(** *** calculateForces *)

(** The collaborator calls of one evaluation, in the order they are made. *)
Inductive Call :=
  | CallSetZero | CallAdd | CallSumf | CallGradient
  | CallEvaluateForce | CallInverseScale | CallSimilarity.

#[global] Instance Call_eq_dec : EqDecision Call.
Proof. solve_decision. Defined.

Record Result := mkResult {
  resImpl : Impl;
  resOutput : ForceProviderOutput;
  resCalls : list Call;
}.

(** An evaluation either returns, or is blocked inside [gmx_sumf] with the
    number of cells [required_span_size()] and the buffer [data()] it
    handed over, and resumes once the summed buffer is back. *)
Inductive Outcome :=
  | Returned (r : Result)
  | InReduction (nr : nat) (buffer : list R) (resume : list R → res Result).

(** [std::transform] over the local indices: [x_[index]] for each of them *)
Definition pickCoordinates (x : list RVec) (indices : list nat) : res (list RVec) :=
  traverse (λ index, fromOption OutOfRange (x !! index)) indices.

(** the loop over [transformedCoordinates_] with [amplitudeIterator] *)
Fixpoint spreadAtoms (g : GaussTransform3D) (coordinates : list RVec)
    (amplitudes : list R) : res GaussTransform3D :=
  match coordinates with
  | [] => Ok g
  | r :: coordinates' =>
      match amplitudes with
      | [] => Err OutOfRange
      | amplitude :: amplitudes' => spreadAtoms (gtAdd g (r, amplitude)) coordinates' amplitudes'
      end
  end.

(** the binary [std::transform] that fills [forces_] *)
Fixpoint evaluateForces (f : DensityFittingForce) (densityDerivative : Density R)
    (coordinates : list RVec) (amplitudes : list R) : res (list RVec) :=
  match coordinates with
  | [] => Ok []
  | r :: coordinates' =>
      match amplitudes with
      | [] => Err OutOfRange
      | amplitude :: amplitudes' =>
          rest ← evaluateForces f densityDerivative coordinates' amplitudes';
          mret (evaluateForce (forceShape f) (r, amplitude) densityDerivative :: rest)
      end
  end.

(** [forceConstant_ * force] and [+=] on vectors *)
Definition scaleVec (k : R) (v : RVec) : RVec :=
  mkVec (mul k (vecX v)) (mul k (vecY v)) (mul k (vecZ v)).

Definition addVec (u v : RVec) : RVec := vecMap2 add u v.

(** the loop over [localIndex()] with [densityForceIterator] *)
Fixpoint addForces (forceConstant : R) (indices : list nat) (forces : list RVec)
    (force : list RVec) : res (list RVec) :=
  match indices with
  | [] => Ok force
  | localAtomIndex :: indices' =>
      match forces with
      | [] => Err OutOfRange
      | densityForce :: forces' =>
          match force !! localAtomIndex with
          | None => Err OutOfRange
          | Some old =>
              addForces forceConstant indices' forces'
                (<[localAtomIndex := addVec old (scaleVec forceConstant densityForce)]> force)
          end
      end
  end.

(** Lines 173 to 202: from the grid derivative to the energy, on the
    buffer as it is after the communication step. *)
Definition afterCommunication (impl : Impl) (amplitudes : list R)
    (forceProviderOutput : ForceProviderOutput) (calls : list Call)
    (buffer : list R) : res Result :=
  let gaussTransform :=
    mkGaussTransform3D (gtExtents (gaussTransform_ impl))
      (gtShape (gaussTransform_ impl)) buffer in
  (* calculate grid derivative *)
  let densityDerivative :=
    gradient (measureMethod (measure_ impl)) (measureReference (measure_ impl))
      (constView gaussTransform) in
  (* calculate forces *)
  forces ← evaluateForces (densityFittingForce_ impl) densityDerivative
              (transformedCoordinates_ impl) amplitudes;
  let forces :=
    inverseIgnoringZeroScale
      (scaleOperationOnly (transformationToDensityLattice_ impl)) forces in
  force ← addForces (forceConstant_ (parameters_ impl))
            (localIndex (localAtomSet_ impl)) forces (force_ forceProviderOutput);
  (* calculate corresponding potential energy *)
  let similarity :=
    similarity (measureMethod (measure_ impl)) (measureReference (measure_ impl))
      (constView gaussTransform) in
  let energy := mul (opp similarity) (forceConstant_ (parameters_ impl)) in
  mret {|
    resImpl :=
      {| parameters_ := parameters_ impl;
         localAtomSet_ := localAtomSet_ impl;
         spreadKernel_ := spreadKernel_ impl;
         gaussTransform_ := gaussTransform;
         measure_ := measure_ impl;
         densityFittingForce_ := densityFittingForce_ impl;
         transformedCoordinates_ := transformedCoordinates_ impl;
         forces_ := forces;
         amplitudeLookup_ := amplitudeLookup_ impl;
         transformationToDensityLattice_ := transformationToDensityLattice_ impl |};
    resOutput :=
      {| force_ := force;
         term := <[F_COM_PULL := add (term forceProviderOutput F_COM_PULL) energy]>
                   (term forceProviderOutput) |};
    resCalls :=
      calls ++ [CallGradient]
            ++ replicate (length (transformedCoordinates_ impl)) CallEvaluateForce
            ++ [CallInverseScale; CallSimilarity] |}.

* * *

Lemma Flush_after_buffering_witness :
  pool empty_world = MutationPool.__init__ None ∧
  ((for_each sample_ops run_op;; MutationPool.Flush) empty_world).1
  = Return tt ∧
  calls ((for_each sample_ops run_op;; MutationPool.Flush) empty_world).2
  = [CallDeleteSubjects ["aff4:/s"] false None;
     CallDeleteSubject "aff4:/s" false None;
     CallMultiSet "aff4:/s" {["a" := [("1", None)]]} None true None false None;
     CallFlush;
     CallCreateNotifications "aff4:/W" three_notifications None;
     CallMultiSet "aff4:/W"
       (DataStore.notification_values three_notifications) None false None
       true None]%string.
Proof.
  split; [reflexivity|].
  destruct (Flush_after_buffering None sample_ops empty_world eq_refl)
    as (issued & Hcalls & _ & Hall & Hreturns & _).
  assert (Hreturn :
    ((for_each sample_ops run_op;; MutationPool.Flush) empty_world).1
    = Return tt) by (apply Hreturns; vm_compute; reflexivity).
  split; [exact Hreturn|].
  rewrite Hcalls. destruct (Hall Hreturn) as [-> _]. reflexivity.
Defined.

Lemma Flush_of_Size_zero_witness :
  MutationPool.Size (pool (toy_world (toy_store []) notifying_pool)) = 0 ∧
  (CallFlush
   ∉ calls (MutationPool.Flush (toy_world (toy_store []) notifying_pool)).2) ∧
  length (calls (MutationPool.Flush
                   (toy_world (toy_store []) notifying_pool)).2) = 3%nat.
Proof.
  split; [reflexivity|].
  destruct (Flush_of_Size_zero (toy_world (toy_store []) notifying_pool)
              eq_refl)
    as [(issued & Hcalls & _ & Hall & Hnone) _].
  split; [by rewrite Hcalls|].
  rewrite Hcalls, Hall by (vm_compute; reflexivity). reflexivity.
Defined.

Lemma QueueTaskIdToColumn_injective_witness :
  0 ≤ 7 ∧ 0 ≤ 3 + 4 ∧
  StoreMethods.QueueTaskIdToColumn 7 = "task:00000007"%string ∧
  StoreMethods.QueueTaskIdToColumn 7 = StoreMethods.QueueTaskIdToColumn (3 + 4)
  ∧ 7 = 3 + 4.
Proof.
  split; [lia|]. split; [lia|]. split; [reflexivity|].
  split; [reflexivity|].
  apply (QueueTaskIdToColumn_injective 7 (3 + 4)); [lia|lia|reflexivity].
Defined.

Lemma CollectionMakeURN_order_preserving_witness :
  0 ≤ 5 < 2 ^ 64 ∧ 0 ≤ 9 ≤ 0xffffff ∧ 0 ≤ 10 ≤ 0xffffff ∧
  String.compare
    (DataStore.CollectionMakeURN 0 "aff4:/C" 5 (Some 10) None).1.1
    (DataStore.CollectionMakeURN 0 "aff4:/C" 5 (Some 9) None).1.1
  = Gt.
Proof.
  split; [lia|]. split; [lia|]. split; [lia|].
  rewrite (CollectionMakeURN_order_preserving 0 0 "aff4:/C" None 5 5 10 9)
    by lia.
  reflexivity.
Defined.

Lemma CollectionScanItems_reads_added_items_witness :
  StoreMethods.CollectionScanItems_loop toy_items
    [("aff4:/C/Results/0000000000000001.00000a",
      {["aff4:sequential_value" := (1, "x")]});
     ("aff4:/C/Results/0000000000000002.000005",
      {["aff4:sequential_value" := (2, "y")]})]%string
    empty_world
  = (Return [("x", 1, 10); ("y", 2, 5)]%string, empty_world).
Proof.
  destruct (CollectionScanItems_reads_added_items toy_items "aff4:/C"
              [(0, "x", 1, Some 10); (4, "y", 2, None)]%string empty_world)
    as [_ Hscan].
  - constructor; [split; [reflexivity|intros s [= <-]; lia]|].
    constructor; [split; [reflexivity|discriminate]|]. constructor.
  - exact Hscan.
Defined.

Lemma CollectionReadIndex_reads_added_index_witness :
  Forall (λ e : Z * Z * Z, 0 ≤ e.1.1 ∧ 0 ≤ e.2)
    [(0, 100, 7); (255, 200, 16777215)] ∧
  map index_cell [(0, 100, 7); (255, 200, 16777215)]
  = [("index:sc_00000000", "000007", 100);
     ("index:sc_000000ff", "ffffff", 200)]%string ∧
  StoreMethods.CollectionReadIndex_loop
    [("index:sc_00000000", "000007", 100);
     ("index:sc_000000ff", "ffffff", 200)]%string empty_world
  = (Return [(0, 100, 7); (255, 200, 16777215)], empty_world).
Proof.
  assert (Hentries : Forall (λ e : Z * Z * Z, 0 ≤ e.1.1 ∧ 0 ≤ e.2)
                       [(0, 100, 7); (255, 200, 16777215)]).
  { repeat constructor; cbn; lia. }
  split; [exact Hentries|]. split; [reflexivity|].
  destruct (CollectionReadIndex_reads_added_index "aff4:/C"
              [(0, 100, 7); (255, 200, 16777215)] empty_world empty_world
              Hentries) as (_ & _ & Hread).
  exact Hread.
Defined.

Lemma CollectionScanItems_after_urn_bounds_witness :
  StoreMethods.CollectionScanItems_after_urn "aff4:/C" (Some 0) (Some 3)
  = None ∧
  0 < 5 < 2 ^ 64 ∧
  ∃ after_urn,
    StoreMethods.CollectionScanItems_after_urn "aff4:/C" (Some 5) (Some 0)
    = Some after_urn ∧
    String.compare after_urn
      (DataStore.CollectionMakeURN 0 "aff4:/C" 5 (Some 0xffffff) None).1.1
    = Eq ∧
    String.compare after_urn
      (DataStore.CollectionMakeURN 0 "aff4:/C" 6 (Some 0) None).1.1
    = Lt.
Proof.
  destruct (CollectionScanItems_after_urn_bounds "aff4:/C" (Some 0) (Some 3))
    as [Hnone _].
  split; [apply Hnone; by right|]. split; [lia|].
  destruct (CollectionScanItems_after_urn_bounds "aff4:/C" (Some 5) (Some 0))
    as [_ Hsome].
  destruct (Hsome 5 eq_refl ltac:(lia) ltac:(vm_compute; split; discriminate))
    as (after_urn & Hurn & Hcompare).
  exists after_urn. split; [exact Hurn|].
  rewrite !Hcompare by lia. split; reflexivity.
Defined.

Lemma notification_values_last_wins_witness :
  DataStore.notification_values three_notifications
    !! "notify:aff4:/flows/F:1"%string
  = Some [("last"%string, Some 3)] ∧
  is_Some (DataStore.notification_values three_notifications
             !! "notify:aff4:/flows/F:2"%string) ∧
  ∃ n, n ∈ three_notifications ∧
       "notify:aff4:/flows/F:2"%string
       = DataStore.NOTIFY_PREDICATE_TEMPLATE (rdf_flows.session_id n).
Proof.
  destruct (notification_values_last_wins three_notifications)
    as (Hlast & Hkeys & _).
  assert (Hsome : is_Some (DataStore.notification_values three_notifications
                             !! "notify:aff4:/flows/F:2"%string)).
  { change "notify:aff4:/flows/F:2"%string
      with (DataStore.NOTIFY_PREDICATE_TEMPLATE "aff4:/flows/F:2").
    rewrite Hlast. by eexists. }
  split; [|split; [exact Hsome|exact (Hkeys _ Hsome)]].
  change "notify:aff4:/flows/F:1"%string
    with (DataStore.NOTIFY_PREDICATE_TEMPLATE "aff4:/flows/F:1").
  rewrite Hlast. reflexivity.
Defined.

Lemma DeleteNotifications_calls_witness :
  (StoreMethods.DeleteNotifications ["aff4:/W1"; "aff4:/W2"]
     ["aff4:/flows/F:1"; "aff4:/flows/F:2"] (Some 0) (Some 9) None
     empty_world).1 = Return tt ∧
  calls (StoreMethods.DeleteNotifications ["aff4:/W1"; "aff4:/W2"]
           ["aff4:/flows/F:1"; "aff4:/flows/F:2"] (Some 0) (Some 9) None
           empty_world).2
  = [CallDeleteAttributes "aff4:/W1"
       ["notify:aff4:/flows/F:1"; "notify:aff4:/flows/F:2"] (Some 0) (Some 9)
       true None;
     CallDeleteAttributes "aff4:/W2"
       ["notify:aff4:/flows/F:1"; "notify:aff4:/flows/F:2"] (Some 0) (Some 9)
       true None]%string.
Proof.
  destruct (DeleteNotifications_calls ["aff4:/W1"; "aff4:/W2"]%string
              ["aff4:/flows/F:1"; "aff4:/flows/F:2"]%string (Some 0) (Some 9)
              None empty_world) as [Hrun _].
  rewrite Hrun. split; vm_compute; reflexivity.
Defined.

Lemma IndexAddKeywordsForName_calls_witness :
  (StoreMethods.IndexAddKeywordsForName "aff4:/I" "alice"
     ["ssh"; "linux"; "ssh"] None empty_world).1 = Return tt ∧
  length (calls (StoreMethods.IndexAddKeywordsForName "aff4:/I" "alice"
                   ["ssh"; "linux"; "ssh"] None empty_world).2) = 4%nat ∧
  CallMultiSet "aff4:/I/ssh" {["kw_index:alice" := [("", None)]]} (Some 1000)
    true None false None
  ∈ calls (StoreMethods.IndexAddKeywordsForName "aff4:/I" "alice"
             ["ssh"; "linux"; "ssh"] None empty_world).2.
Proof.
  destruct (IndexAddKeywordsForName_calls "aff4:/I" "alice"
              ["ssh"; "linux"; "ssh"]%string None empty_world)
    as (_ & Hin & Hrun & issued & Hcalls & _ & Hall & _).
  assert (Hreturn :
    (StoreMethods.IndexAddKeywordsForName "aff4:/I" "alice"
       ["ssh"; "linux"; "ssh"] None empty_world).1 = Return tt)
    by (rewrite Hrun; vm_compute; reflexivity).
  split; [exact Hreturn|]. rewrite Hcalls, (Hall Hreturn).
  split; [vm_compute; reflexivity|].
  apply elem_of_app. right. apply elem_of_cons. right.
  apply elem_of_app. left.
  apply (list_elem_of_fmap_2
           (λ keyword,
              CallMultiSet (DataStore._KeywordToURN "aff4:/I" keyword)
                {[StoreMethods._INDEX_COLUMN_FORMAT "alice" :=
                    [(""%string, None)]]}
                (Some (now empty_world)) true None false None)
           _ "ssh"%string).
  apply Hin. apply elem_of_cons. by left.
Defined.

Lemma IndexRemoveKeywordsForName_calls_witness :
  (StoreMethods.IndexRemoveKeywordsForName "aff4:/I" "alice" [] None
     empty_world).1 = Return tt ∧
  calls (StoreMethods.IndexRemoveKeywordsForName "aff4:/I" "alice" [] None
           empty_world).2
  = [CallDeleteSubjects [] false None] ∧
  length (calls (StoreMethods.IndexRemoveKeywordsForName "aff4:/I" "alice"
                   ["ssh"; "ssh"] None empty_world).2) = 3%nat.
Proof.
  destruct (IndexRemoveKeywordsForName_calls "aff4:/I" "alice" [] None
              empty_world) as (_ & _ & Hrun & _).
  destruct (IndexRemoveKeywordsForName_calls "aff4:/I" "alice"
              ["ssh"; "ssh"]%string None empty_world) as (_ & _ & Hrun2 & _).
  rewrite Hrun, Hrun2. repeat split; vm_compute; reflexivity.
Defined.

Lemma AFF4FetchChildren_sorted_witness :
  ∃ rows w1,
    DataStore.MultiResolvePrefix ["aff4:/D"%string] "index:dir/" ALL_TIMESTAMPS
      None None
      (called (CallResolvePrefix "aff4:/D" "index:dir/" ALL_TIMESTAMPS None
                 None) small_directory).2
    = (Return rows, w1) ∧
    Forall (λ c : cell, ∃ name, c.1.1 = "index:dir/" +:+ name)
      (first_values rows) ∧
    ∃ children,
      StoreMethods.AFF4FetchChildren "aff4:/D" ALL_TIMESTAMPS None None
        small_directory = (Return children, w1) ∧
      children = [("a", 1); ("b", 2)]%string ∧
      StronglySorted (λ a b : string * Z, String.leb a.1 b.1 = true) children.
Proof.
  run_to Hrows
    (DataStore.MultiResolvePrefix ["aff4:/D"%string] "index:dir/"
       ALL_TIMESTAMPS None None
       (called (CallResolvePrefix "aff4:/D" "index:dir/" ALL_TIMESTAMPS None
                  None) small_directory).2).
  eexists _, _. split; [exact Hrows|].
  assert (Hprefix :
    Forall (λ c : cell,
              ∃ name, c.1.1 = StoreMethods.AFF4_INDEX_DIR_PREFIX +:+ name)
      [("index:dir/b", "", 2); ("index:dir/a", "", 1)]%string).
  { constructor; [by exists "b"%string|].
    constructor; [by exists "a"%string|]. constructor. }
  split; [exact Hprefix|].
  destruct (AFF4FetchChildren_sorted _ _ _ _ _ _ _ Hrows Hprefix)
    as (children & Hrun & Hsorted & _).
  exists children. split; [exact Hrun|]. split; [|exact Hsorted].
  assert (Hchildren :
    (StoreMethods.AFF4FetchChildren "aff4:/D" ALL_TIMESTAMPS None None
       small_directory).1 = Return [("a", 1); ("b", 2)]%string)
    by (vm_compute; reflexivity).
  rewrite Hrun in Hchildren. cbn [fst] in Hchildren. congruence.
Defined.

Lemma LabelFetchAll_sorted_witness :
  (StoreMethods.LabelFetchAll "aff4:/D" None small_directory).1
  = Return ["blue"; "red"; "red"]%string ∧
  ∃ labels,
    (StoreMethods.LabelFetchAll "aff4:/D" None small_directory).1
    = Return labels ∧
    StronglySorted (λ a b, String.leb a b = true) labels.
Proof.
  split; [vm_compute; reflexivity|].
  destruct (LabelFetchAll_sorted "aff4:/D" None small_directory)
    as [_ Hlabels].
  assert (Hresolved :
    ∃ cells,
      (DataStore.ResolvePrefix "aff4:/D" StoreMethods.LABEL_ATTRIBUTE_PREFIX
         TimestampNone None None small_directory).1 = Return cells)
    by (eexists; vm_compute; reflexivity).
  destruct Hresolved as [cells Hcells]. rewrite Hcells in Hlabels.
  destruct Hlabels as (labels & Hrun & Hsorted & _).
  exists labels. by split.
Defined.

§ **What is being asked**:
Find "mkGaussTransform3D (gtExtents (gaussTransform_" in the entries above and copy that whole line exactly, then each line after it through the line that contains "forces ← evaluateForces".

§ **Answer for this exercise**:
    mkGaussTransform3D (gtExtents (gaussTransform_ impl))
      (gtShape (gaussTransform_ impl)) buffer in
  (* calculate grid derivative *)
  let densityDerivative :=
    gradient (measureMethod (measure_ impl)) (measureReference (measure_ impl))
      (constView gaussTransform) in
  (* calculate forces *)
  forces ← evaluateForces (densityFittingForce_ impl) densityDerivative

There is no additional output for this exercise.